» AVAILABLE RECORDS
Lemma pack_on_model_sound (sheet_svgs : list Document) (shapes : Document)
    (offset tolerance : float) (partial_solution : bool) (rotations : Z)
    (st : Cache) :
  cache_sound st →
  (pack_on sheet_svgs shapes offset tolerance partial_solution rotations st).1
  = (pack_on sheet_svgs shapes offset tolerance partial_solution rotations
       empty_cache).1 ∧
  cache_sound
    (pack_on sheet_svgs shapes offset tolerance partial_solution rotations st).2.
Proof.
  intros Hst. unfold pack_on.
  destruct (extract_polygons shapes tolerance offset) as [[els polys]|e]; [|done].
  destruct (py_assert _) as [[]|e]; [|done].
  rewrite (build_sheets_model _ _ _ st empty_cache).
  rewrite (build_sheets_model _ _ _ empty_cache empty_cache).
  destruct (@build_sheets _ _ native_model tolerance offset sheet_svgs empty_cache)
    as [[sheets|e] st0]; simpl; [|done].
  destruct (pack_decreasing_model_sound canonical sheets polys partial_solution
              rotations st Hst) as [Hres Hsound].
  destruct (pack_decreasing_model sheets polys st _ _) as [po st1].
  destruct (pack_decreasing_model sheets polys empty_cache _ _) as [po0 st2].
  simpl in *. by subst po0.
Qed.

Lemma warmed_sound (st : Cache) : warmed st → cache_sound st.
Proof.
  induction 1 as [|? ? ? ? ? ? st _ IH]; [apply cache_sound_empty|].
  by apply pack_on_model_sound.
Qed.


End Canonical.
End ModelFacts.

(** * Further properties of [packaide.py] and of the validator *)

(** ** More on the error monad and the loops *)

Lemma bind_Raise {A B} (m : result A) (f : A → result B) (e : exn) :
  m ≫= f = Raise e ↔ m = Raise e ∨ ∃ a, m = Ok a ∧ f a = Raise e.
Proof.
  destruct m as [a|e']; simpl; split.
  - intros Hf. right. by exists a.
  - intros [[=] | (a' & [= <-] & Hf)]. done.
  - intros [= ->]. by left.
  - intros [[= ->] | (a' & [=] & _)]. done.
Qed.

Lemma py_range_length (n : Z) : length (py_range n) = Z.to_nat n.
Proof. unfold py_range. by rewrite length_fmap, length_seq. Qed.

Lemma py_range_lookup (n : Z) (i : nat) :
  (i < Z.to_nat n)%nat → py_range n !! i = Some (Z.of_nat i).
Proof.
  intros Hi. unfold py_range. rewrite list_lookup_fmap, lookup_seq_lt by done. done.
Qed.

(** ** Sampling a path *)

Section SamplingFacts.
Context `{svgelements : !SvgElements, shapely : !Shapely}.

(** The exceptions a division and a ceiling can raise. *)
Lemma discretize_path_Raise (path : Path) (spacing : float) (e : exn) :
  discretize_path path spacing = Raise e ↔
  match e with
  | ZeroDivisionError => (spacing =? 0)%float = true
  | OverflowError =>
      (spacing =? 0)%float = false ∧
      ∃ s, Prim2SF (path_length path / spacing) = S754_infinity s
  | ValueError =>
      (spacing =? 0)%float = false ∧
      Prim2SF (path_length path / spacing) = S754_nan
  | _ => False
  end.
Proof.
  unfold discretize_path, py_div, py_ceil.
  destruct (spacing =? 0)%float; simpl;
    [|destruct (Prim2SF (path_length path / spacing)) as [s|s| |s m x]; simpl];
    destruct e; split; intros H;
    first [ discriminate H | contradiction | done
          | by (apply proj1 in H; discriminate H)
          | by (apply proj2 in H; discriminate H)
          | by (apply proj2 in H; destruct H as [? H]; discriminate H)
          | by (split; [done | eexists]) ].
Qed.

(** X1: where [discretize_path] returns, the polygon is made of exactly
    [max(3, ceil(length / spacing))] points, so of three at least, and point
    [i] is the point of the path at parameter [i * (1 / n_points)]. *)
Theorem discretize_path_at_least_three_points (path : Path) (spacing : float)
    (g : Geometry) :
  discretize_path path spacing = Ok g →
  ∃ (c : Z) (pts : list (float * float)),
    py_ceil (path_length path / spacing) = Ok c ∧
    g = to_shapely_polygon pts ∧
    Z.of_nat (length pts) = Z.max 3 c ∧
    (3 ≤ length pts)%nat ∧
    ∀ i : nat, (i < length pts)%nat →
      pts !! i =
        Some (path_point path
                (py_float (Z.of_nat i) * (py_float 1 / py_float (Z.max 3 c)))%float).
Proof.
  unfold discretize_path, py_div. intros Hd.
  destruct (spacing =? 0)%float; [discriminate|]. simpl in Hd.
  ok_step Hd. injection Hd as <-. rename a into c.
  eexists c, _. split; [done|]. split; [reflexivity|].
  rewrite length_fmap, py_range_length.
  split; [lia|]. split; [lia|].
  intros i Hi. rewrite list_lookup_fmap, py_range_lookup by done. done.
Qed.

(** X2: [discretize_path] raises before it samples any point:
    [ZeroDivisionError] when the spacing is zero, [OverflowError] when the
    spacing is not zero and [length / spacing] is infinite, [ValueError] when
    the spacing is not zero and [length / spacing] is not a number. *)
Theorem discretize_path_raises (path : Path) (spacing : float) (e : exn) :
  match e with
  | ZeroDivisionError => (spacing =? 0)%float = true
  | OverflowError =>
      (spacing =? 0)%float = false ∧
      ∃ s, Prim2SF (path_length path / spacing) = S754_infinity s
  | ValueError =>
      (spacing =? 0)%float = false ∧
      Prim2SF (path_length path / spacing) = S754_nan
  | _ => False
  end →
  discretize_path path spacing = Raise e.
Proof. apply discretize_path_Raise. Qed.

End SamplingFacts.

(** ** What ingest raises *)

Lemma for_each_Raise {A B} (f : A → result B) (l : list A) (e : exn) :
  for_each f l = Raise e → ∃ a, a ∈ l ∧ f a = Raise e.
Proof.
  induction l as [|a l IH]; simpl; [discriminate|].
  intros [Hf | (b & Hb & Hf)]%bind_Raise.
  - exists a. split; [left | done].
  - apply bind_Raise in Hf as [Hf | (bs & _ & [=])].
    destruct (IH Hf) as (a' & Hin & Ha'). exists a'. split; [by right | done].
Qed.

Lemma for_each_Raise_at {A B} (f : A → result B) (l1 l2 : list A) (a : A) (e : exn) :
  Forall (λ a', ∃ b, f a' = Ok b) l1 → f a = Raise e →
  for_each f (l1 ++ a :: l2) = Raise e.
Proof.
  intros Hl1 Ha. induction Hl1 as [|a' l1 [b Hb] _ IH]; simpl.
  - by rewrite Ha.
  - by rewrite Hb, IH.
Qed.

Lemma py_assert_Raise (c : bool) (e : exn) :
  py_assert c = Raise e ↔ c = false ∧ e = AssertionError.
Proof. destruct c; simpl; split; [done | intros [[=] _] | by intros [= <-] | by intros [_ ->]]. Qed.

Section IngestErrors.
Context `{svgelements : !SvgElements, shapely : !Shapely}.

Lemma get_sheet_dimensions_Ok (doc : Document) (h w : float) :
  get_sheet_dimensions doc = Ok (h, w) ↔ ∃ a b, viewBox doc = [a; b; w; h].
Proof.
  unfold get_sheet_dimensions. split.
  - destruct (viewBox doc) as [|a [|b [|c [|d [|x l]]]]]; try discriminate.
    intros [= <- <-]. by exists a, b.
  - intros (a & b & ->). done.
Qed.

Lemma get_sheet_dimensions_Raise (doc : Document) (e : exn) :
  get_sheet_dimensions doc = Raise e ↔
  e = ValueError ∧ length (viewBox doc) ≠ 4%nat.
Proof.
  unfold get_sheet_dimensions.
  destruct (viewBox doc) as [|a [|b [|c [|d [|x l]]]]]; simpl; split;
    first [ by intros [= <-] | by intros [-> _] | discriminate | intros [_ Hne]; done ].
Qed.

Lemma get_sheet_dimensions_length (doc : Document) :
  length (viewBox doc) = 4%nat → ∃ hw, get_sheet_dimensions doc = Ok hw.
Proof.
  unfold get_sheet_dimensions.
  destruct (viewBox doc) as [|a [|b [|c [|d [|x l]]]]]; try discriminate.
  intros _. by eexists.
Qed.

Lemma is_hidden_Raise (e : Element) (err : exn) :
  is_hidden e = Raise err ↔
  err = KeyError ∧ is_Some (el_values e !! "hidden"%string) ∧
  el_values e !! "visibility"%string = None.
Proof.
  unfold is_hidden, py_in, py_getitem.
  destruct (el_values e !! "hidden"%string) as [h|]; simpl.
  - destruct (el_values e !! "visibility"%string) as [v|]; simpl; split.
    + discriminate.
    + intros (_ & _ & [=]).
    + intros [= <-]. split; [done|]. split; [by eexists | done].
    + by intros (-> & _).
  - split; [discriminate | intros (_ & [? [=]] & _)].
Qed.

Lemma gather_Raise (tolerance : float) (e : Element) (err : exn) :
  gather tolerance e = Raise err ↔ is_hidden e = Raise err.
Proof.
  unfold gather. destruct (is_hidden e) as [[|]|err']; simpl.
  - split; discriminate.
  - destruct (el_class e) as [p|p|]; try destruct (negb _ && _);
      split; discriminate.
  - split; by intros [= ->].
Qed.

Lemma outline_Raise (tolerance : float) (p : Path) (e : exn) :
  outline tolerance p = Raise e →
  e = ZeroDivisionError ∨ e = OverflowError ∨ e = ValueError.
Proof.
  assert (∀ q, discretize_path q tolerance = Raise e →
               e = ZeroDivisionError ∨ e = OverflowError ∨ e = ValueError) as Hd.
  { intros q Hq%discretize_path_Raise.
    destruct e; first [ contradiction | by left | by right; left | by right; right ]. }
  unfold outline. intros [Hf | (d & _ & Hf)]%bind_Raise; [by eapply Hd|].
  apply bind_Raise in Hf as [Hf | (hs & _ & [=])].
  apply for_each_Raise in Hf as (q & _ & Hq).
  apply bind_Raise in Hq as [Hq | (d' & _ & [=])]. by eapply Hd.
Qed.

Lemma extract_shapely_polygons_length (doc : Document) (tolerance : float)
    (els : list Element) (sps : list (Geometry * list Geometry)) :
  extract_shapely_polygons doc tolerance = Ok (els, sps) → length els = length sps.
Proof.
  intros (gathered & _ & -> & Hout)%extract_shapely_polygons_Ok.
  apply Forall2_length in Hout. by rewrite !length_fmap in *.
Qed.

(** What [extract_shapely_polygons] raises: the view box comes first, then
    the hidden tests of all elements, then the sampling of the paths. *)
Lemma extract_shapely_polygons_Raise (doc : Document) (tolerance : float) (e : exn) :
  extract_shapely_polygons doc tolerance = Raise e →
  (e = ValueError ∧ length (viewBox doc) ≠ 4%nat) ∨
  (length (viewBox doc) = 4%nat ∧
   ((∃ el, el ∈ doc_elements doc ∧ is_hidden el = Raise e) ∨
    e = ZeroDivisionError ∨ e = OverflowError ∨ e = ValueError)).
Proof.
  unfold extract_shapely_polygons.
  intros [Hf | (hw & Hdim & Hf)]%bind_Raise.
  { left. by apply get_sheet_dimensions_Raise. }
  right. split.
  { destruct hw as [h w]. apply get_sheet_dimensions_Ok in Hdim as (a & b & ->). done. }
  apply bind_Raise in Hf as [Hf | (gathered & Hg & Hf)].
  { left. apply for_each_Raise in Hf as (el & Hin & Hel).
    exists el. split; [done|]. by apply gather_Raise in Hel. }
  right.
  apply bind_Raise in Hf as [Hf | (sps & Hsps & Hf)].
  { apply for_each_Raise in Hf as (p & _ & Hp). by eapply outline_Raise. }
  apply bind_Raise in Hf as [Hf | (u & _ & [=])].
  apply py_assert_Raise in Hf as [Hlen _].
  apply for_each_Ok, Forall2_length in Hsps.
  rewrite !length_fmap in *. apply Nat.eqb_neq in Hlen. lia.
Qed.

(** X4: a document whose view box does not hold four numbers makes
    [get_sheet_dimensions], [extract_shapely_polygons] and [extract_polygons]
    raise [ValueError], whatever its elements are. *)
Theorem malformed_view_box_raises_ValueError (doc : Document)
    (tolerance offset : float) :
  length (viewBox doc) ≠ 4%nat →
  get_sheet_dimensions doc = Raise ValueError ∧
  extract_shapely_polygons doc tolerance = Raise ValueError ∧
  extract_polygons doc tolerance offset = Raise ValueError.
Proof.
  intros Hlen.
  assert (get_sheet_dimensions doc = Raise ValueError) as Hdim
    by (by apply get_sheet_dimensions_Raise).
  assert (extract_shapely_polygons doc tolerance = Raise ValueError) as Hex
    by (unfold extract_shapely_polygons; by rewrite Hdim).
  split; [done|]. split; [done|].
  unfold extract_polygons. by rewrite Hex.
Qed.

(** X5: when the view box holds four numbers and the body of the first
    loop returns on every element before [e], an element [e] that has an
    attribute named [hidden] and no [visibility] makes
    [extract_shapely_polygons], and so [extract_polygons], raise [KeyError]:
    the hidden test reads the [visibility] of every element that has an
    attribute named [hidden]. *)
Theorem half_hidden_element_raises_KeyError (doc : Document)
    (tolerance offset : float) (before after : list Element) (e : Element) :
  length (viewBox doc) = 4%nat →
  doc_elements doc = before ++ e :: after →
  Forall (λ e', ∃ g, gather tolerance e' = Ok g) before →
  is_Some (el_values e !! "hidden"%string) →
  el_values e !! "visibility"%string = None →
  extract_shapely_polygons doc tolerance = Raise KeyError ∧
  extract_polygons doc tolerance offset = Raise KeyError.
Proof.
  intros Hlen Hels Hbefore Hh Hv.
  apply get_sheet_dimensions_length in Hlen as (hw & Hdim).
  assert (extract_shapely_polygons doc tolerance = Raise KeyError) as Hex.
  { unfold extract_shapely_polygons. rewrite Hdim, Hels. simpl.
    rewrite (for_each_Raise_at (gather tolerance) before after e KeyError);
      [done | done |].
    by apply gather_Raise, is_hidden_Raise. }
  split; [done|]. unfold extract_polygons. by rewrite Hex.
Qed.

» WHAT IS BEING ASKED
Using the records above, restate word for word the lines from the one with "apply bind_Raise in Hf as [Hf | (u" through the one with "extract_shapely_polygons doc tolerance = Raise ValueError ∧", both included.

» THE COMPLETED TASK
  apply bind_Raise in Hf as [Hf | (u & _ & [=])].
  apply py_assert_Raise in Hf as [Hlen _].
  apply for_each_Ok, Forall2_length in Hsps.
  rewrite !length_fmap in *. apply Nat.eqb_neq in Hlen. lia.
Qed.

(** X4: a document whose view box does not hold four numbers makes
    [get_sheet_dimensions], [extract_shapely_polygons] and [extract_polygons]
    raise [ValueError], whatever its elements are. *)
Theorem malformed_view_box_raises_ValueError (doc : Document)
    (tolerance offset : float) :
  length (viewBox doc) ≠ 4%nat →
  get_sheet_dimensions doc = Raise ValueError ∧
  extract_shapely_polygons doc tolerance = Raise ValueError ∧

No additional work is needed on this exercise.